- [The problem]
Look through the material below and report every line that includes "Type".

- [Exercise input]

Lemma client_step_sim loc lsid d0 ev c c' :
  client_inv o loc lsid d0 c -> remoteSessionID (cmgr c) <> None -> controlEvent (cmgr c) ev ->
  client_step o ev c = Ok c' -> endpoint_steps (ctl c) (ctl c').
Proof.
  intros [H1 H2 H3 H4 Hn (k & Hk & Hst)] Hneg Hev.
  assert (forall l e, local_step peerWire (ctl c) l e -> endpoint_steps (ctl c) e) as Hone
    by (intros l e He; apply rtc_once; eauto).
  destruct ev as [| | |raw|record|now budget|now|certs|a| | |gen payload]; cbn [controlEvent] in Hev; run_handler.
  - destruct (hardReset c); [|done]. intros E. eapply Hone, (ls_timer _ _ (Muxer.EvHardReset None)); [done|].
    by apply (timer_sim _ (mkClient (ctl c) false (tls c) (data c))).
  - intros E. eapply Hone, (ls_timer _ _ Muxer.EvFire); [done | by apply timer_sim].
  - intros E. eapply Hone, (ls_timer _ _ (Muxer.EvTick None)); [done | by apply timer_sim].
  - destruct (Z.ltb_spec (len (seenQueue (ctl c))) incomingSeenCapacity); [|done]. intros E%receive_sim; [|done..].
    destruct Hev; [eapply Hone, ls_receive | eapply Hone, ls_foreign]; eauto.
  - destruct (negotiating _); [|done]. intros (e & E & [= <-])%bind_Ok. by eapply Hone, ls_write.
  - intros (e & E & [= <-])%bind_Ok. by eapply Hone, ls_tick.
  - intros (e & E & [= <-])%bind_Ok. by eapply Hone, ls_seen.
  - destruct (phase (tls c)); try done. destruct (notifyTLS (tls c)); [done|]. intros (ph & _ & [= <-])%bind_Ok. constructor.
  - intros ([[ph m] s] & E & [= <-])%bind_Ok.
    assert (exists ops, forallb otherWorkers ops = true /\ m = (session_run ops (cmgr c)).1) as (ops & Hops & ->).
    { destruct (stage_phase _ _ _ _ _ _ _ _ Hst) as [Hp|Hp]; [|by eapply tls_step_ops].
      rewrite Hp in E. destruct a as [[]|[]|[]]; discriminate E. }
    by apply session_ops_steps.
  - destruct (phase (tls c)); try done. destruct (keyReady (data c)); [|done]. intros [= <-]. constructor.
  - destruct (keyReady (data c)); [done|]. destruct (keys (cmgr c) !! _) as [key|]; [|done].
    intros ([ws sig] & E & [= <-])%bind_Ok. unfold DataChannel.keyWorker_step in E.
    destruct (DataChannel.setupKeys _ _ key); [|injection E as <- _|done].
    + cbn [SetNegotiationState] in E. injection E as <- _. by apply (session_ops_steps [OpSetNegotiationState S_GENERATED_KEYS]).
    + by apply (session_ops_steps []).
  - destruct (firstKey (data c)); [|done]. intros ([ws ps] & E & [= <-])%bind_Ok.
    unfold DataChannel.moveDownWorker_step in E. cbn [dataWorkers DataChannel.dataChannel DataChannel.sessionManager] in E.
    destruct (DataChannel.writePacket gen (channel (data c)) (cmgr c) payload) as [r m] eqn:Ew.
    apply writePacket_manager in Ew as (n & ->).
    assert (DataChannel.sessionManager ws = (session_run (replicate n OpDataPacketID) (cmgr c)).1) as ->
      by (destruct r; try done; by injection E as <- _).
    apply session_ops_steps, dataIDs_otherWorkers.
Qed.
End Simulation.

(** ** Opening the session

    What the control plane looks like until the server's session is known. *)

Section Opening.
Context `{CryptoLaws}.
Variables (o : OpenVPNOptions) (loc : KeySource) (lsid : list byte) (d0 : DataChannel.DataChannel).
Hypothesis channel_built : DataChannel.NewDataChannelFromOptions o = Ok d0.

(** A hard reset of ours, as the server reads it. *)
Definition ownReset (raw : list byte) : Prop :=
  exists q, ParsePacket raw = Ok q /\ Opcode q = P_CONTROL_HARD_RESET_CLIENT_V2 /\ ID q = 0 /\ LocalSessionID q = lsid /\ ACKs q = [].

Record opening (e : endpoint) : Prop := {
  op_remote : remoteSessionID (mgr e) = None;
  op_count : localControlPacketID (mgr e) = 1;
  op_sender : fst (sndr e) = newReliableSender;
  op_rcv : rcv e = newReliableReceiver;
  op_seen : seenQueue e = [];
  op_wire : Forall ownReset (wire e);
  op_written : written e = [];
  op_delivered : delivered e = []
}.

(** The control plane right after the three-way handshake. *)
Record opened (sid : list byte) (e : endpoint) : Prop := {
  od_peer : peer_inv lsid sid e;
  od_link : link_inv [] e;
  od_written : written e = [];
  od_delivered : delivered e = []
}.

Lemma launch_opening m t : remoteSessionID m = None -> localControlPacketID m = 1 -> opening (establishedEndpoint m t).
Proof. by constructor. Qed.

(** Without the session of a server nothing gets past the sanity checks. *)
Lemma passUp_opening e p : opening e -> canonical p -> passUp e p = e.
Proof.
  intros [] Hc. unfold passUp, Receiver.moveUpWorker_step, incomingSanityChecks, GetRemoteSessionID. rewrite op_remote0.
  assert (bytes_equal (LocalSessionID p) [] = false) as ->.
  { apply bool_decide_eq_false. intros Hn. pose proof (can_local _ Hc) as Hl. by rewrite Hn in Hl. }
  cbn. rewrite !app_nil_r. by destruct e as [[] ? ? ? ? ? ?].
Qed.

* * *

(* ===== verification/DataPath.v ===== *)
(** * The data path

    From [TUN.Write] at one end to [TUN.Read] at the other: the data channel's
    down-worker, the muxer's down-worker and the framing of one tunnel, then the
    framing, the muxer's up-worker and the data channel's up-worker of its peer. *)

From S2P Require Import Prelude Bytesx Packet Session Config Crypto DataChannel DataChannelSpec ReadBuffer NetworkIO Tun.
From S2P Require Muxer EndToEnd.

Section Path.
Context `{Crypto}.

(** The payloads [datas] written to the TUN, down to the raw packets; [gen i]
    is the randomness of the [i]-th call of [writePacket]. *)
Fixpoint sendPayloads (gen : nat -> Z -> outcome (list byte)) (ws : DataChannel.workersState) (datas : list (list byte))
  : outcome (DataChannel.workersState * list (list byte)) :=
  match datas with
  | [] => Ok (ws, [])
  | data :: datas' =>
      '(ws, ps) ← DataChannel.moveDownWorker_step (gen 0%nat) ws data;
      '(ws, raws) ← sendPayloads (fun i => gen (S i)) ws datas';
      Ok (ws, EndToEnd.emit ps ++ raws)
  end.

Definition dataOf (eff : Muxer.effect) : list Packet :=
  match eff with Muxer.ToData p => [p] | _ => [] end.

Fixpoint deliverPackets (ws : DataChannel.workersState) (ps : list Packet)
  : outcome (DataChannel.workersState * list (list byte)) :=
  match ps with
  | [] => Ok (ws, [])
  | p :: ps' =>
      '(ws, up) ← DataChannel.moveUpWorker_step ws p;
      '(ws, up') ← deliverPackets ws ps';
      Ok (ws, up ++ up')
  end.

---

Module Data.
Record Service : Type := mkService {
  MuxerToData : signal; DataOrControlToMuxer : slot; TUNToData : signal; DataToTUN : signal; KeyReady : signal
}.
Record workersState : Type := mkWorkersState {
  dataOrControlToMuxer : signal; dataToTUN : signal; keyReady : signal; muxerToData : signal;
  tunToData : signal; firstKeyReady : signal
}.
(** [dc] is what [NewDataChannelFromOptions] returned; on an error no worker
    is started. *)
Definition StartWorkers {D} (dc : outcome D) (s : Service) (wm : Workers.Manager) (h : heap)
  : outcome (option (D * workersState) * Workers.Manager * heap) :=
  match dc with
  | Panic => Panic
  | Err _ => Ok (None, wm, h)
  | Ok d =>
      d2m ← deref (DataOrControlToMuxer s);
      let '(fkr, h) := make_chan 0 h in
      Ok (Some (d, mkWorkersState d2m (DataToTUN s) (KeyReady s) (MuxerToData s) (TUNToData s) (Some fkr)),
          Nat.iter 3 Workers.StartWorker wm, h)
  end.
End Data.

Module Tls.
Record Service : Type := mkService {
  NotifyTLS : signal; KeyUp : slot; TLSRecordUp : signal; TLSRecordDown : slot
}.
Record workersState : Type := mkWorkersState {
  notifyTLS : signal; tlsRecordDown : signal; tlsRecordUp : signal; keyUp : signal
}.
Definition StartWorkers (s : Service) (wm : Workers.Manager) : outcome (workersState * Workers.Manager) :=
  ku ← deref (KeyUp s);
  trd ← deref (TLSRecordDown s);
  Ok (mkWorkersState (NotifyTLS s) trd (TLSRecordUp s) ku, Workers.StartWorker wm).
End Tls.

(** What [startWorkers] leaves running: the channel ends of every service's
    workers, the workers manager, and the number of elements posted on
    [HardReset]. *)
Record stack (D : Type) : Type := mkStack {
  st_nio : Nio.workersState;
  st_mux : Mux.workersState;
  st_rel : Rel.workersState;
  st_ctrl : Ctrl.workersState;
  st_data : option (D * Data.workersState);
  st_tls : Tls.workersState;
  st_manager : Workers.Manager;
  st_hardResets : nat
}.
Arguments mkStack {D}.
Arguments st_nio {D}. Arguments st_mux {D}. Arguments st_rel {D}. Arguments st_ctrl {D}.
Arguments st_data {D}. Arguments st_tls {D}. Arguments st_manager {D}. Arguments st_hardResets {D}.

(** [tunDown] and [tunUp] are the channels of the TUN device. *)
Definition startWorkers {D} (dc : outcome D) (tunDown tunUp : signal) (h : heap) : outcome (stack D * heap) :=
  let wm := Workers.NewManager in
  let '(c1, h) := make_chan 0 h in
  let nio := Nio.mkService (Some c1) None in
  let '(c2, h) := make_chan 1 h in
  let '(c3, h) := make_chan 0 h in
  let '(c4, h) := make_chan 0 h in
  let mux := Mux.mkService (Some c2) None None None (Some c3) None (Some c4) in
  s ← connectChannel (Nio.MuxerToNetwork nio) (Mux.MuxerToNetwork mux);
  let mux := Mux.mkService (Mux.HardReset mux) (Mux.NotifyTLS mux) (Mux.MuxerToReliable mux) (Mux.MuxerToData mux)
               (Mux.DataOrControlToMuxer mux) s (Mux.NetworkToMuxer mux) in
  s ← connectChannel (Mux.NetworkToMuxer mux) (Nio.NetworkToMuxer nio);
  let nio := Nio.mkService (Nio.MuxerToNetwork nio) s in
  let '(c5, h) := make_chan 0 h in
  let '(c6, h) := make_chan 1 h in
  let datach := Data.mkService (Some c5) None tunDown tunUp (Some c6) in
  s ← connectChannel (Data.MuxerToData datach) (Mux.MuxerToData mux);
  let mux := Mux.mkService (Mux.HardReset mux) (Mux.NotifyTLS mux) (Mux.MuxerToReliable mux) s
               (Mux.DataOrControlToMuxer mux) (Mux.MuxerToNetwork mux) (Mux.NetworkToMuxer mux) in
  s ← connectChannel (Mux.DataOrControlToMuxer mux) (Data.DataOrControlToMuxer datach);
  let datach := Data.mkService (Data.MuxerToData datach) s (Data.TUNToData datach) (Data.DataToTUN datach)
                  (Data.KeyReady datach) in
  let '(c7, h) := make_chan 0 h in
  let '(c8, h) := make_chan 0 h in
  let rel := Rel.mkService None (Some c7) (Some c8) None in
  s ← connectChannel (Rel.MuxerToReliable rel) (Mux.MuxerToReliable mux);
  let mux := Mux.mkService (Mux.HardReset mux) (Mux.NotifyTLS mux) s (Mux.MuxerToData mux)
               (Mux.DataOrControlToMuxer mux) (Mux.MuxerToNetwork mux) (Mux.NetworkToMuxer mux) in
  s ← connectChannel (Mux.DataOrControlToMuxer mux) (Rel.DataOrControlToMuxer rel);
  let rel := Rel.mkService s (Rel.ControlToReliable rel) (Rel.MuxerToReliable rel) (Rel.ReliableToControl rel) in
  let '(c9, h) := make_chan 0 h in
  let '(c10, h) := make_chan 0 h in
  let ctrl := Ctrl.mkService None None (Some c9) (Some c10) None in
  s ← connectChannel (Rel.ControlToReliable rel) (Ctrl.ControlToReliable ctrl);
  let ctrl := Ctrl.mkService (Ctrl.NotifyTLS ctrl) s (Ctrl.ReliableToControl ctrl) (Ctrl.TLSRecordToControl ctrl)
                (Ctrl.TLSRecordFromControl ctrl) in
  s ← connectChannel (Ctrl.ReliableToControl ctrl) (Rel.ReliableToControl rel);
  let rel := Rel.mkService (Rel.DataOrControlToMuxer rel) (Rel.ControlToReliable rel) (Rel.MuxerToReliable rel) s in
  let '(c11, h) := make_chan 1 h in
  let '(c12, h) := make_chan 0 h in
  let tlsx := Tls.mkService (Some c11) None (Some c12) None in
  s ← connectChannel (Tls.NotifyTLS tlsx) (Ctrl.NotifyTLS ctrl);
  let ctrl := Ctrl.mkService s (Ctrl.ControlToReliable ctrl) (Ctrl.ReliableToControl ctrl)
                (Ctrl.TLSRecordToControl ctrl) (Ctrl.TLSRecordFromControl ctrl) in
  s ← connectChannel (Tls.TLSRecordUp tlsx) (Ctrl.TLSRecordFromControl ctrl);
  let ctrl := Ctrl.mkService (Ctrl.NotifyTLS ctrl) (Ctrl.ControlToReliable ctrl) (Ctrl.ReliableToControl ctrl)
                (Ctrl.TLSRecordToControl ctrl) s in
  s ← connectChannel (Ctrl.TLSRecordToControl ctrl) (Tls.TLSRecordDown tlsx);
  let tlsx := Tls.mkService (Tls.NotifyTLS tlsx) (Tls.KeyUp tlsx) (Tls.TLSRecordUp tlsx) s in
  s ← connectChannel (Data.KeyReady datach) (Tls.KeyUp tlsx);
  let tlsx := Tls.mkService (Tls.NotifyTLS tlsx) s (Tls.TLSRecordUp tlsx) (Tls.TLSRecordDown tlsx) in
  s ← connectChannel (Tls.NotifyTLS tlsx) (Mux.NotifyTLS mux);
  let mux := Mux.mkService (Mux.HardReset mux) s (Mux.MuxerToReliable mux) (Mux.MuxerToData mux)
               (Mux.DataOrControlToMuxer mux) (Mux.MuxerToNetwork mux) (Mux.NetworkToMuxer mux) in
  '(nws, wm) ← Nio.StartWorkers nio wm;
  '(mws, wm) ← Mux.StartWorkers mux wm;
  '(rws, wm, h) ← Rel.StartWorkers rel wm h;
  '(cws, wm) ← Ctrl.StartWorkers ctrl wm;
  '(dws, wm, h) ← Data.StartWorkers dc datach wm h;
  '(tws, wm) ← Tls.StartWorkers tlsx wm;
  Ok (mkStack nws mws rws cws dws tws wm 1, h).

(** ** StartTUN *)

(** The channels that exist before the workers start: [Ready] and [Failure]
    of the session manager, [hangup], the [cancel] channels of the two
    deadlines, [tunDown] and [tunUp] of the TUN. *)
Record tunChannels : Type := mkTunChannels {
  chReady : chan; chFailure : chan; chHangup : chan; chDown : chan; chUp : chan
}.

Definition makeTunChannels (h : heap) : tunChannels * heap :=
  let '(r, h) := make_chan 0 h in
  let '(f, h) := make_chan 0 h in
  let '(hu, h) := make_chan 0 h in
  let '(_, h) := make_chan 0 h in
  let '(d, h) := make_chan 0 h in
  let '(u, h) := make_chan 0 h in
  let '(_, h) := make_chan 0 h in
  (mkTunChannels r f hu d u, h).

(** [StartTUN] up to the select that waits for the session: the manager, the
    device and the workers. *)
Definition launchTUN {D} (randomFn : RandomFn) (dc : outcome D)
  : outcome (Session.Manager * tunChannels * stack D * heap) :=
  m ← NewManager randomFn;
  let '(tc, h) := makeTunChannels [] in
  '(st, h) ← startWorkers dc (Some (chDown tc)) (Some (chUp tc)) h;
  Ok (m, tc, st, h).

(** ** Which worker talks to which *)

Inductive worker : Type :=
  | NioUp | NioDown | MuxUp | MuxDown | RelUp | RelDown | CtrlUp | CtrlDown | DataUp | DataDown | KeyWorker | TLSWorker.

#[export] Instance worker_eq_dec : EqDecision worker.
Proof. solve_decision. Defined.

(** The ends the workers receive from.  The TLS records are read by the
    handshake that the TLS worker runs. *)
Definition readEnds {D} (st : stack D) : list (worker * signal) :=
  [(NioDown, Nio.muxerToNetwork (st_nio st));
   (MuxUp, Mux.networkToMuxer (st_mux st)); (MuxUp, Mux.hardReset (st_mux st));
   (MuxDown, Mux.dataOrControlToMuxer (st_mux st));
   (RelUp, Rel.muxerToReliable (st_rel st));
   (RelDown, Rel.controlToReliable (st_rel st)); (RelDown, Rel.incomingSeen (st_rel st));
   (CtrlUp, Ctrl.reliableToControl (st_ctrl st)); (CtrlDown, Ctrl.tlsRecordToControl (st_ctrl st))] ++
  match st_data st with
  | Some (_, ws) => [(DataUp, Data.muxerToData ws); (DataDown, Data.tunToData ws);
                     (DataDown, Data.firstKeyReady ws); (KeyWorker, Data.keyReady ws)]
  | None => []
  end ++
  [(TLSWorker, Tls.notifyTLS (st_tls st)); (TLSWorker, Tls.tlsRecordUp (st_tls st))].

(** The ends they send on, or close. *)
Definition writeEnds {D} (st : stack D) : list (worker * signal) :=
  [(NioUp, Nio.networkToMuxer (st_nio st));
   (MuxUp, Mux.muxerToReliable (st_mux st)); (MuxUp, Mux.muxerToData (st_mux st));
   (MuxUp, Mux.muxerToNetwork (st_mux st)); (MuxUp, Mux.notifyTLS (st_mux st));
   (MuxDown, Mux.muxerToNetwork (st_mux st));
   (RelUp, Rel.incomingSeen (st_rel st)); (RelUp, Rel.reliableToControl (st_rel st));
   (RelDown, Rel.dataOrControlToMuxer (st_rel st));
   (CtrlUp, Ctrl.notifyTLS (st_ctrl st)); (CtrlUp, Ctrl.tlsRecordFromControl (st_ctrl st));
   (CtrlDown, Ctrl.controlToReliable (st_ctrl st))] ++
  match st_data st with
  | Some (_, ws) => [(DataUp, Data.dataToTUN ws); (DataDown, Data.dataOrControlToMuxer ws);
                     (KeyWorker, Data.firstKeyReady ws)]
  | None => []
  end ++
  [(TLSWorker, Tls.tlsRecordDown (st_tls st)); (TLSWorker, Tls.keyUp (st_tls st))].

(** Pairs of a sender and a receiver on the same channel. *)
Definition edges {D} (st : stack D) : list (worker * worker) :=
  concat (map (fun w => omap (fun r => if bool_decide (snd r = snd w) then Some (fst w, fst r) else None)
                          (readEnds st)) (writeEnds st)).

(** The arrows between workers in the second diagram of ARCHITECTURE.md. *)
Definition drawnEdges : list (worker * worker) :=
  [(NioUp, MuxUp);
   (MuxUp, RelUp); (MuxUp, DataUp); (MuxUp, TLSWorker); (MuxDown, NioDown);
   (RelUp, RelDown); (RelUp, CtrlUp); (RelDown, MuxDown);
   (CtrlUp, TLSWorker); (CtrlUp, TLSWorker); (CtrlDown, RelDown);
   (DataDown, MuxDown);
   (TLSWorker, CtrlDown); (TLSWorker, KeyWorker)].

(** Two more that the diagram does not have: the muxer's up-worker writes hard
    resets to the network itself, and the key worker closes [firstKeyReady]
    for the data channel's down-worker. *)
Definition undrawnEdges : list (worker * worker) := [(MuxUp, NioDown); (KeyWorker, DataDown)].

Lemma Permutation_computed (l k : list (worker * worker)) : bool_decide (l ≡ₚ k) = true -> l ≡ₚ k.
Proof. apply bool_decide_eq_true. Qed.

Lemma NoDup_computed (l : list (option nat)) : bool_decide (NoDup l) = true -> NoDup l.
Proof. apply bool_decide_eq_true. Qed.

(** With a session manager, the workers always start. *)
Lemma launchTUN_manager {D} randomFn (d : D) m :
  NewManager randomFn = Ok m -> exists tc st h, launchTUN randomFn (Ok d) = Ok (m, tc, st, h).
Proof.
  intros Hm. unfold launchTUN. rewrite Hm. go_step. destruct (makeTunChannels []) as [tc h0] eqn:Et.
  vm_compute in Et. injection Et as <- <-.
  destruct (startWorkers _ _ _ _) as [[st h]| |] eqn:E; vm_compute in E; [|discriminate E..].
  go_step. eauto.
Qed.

- [Written answer]
Record Service : Type := mkService {
Record workersState : Type := mkWorkersState {
Record Service : Type := mkService {
Record workersState : Type := mkWorkersState {
Record stack (D : Type) : Type := mkStack {
Record tunChannels : Type := mkTunChannels {
Inductive worker : Type :=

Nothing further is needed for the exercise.